■ WHAT IS EXPECTED
Below this line is the material. Write out only its lines from the one containing "Record AxiosError := mkAxiosError" through the one containing "The network is", both kept, exactly.

■ DATA TO PROCESS
# # #

(** * CrewSync — the Recommendations page and its API client

    A shallow embedding of [frontend/src/pages/Recommendations.jsx] and of
    the [api] object that follows it (the axios wrapper of
    [services/api]).

    The page is a React function component.  Three facts about React and
    JavaScript shape the model:

    - every render binds the seven [useState] slots to constants; a handler
      created by that render reads those constants for as long as it runs,
      also after an [await] and inside a [setTimeout] callback.  Handlers
      therefore take the render's snapshot ([snap : State]) as an explicit
      argument and read slots from it, while the setters write to the
      component's live state in the [World];
    - an [async] function runs synchronously up to its first [await]; the
      rest is a continuation resumed when the awaited promise settles.
      Continuations are defunctionalised ([Kont]) and carry the variables
      their closure captured;
    - a button with [disabled] set does not dispatch [onClick], and an
      element that is not rendered dispatches nothing. *)

From stdpp Require Import base decidable option numbers list strings gmap.

Local Open Scope string_scope.
Local Open Scope list_scope.

(** ** Data model *)

(** The fields of a flight the page reads. *)
Record Flight := mkFlight {
  flightNumber : string;
  route : string;
  aircraft : string;
  departure : string;
  crewRequired : Z;
  crewAssigned : Z
}.

(** One entry of a recommendation response.  [compositeScore] is only
    displayed; it is kept as an integer here. *)
Record Recommendation := mkRecommendation {
  emp_id : string;
  name : string;
  designation : string;
  baseLocation : string;
  compositeScore : Z;
  rank : Z
}.

(** The object passed to [setAssignSuccess]. *)
Module Notice.
Record t := mk { crewName : string; flightNumber : string }.
End Notice.

(** The seven [useState] slots, with the names of the source. *)
Record State := mkState {
  flights : list Flight;
  selectedFlight : string;
  recommendations : list Recommendation;
  loading : bool;
  assignModal : option Recommendation;
  assigning : bool;
  assignSuccess : option Notice.t
}.

(** The arguments of the [useState] calls. *)
Definition initialState : State :=
  {| flights := []; selectedFlight := ""; recommendations := [];
     loading := false; assignModal := None; assigning := false;
     assignSuccess := None |}.

(** ** HTTP: requests, responses, failures *)

Inductive Method := GET | POST.

(** What axios is asked to send: [axios.get(url)] or
    [axios.post(url, data)], the body being a flat JSON object given as its
    key/value pairs in source order. *)
Record Request := mkRequest {
  method : Method;
  url : string;
  body : option (list (string * string))
}.

(** A fulfilled axios promise yields a response whose payload is [data]. *)
Record Response (A : Type) := mkResponse { data : A }.
Arguments mkResponse {A} _.
Arguments data {A} _.

(** The body of a failed call, when the server sent one: an object whose
    [error] field may be missing. *)
Record ErrorBody := mkErrorBody { error : option string }.

(** A rejected axios promise: [response] is undefined on transport
    failures, and its [data] may be missing as well. *)
Record AxiosError := mkAxiosError {
  response : option (Response (option ErrorBody))
}.

Inductive Result (A : Type) :=
| Fulfilled (r : Response A)
| Rejected (e : AxiosError).
Arguments Fulfilled {A} _.
Arguments Rejected {A} _.

(** ** The API client

    The network is the log of the requests handed to axios, oldest first.
    A call appends its request and returns the promise of that request,
    identified by the request's position in the log. *)

Abbreviation Net := (list Request).
Abbreviation Promise := nat.

Definition axios_get (u : string) (net : Net) : Net * Promise :=
  (net ++ [mkRequest GET u None], length net).

Definition axios_post (u : string) (d : list (string * string)) (net : Net)
  : Net * Promise :=
  (net ++ [mkRequest POST u (Some d)], length net).

Definition API_BASE : string := "http://localhost:5000/api".

Module api.
Definition getDashboardStats : Net -> Net * Promise :=
  axios_get (API_BASE +:+ "/dashboard/stats").
Definition getAllFlights : Net -> Net * Promise :=
  axios_get (API_BASE +:+ "/flights").
Definition getFlightById (flightNumber : string) : Net -> Net * Promise :=
  axios_get (API_BASE +:+ "/flights/" +:+ flightNumber).
Definition getAllCrew : Net -> Net * Promise :=
  axios_get (API_BASE +:+ "/crew").
Definition getCrewById (empId : string) : Net -> Net * Promise :=
  axios_get (API_BASE +:+ "/crew/" +:+ empId).
Definition getRecommendations (flightNumber : string) : Net -> Net * Promise :=
  axios_get (API_BASE +:+ "/recommendations/" +:+ flightNumber).
Definition assignCrewToFlight (empId flightNumber : string)
  : Net -> Net * Promise :=
  axios_post (API_BASE +:+ "/crew/" +:+ empId +:+ "/assign")
             [("flight_number", flightNumber)].
Definition healthCheck : Net -> Net * Promise :=
  axios_get (API_BASE +:+ "/health").
End api.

# # #

■ THE COMPLETED TASK
Record AxiosError := mkAxiosError {
  response : option (Response (option ErrorBody))
}.

Inductive Result (A : Type) :=
| Fulfilled (r : Response A)
| Rejected (e : AxiosError).
Arguments Fulfilled {A} _.
Arguments Rejected {A} _.

(** ** The API client

    The network is the log of the requests handed to axios, oldest first.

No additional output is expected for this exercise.